Judge Has Finally Told Darrel Rundus What To Do With His Religious Tracts at the State Fair
I'd forgotten all about Darrel Rundus till I took a peek at the agenda for tomorrow's Park and Recreation Board meeting, during which the board will go behind closed doors to discuss the 3-year-old federal lawsuit in which the preacher sued the city of Dallas and the State Fair of Texas for violating his First Amendment rights. For those needing a refresher course, we wrote all about this back in October of '06, but the short version is:
For years, Rundus -- who's apparently some kind of marketing genius? -- tried to pass out religious literature inside the fairgrounds during the Fair. But each time he was stopped by Dallas police officers and Fair officials, who said, sure, he could do his thing outside the Fair (like, on the public sidewalks), but not inside -- not unless he rented an exhibit space and stayed put. To which Rundus said: Federal lawsuit! And the thing worked its way through U.S. Magistrate Jeff Kaplan's court for three long years -- until September 16.

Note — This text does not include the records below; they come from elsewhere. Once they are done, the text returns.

(* ===== verification/IRParse.v ===== *)
(** * From clauses to the intermediate representation (go/ir/ir_generator.go)

    The parsers of expressions, feature columns and field descriptions and the
    generators that need no database.  The functions of the source call each other
    through [parseExpression] and [parseFeatureColumn]; here the two are variables of the
    section, and the knot is tied with fuel at its end ([parse_fuel] is enough). *)

From S2P Require Import Prelude GoStrings GoFloat Lexer Syntax FeatureColumn Ir.

Local Open Scope Z_scope.

Notation val := (value FieldDesc).
Notation column := (FeatureColumn FieldDesc).

Section parsers.
Context `{UnicodeTables}.

Definition inferStringValue (expr : string) : val :=
  match Atoi expr with
  | Some z => VInt z
  | None =>
    match ParseFloat32 expr with
    | Some f => VFloat f
    | None =>
      if decide (ToUpper expr = "TRUE"%string) then VBool true
      else if decide (ToUpper expr = "FALSE"%string) then VBool false
      else VString (TrimByte (TrimByte expr (of_byte 34)) "'")
    end
  end.

Definition expected_string : error := Errorf "expression expected to be string, actual: %s" [].
Definition expression2string (e : Expr) : result string :=
  match Type_ e, inferStringValue (Value e) with
  | Some _, VString s => Ok s
  | _, _ => Fail expected_string
  end.

Definition not_int (fmt : string) : error := Errorf fmt [].
Definition transformToIntList (l : list val) : result (list Z) :=
  mapR (λ v, match v with VInt z => Ok z | _ => Fail (not_int "type is not int: %s") end) l.

Definition resolveDelimiter (delimiter : string) : string :=
  if EqualFold delimiter "COMMA" then "," else delimiter.

Definition parseDefaultNumericColumn (el : Expr) : result column :=
  key ← expression2string el;
  Ok (NumericColumn (newFieldDesc key Float (Some [1]))).

Definition bad (fmt : string) (args : list string) : error := Errorf fmt args.

(** [strconv.Atoi] of a text of the expression, with an error of its own. *)
Definition atoi (fmt : string) (e : Expr) : result Z :=
  or_fail (Atoi (Value e)) (bad fmt [Value e]).

Variable parseExpression : Expr → result val.
Variable parseFeatureColumn : list Expr → result column.

Definition parseShape (e : Expr) : result (list Z) :=
  match Atoi (Value e) with
  | Some z => Ok [z]
  | None =>
    v ← parseExpression e;
    match v with
    | VList l => wrapf "bad shape: %s, err: %s" [Value e] (transformToIntList l)
    | _ => Fail (bad "bad shape: %s, err: %s" [Value e])
    end
  end.

Definition fieldDesc_format : error := bad "bad DENSE|SPARSE format: %v, should be like: %s"
  ["DENSE|SPARSE(col_name[, SHAPE, DELIMITER, DTYPE, DELIMITER_KV, DTYPE_KEY])"]%string.

Definition parse_shape_field (head : string) (v : val) : result (list Z) :=
  match v with
  | VInt z => Ok [z]
  | VList l => mapR (λ v, match v with VInt z => Ok z | _ => Fail (bad "bad %s shape: %v" [head]) end) l
  | VString s => if decide (s = "none"%string) then Ok [] else Fail (bad "bad %s shape: %s" [head; s])
  | _ => Fail (bad "bad %s shape: %v" [head])
  end.

Definition parse_dtype (head s : string) : result DataType :=
  if EqualFold s "float" then Ok Float
  else if EqualFold s "int" then Ok Int
  else if EqualFold s "string" then Ok Str
  else Fail (bad "bad %s data value type %s" [head; s]).

(** An argument that may be left out. *)
Definition optional {A} (o : option Expr) (dflt : A) (f : Expr → result A) : result A :=
  match o with Some e => f e | None => Ok dflt end.

Definition parseFieldDesc (el : list Expr) : result FieldDesc :=
  if decide (length el < 2 ∨ 7 < length el)%nat then Fail fieldDesc_format
  else
    e0 ← index el 0;
    e1 ← index el 1;
    call ← wrapf "bad DENSE|SPARSE format: %v, should be like: %s" [] (expression2string e0);
    let head := ToUpper call in
    isSparse ←
      (if decide (head = "DENSE"%string) then Ok false
       else if decide (head = "SPARSE"%string) then Ok true else Fail fieldDesc_format);
    name ← wrapf "bad %s name: %s, err: %s" [head] (expression2string e1);
    shape ← optional (el !! 2%nat) [] (λ e,
      v ← wrapf "bad %s shape: %v, err: %s" [head] (parseExpression e); parse_shape_field head v);
    delimiter ← optional (el !! 3%nat) ""%string (λ e,
      s ← wrapf "bad %s delimiter: %s, err: %s" [head] (expression2string e);
      Ok (resolveDelimiter s));
    dtype ← optional (el !! 4%nat) Float (λ e,
      s ← expression2string e;
      t ← parse_dtype head s;
      if bool_decide (6 ≤ length el)%nat && negb (bool_decide (t = Int)) then
        Fail (bad "when the column of a key-value list format, the key data type must be int, but got %s" [s])
      else Ok t);
    delimiterKV ← optional (el !! 5%nat) ""%string expression2string;
    dtypeWeight ← optional (el !! 6%nat) Float (λ e,
      s ← expression2string e;
      if EqualFold s "float" then Ok Float
      else Fail (bad "bad %s weight type %s, support float for weight only" [head; s]));
    Ok (mkFieldDesc name dtype dtypeWeight delimiter delimiterKV "" (Some shape) isSparse None 0).

Definition parseNumericColumn (el : list Expr) : result column :=
  fd ← parseFieldDesc el; Ok (NumericColumn fd).

Definition strictly_ascending (b : list Z) : bool :=
  forallb (λ xy, xy.1 <? xy.2) (zip b (tail b)).

Definition bucket_key : error := bad "key of BUCKET must be DENSE or column name, which is %s" [].

Definition parseBucketColumn (el : list Expr) : result column :=
  match el with
  | [_; src; boundaries] =>
    source ←
      (match Type_ src with
       | Some _ => catch (parseDefaultNumericColumn src) (λ _, Fail bucket_key)
       | None => catch (parseFeatureColumn (Sexp src)) (λ _, Fail bucket_key)
       end);
    match source with
    | NumericColumn fd =>
      b ← wrapf "bad BUCKET boundaries: %s" [] (parseShape boundaries);
      if strictly_ascending b then Ok (BucketColumn fd b)
      else Fail (bad "BUCKET boundaries should be in strictly ascending order, but got: %d" [])
    | _ => Fail bucket_key
    end
  | _ => Fail (bad "bad BUCKET expression format: %s, should be like: %s"
                 ["BUCKET([DENSE(...)|col_name], BOUNDARIES)"%string])
  end.

Definition cross_format : error := bad "bad CROSS expression format: %s, should be like: %s"
  ["CROSS([column_1, column_2], HASH_BUCKET_SIZE)"%string].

At that point, Kaplan had enough and ruled in the city and Fair's favor, as evidenced by the memorandum order and opinion you'll find below. (The brief judgment follows after the jump, as does the City Attorney's Office official position filed with the court last November.) As far as Kaplan's concerned, the city's got nothing to do with setting State Fair policy -- it is, after all, a private entity (since 1886!) that takes control of the fairgrounds for a few weeks each year -- and rules is rules.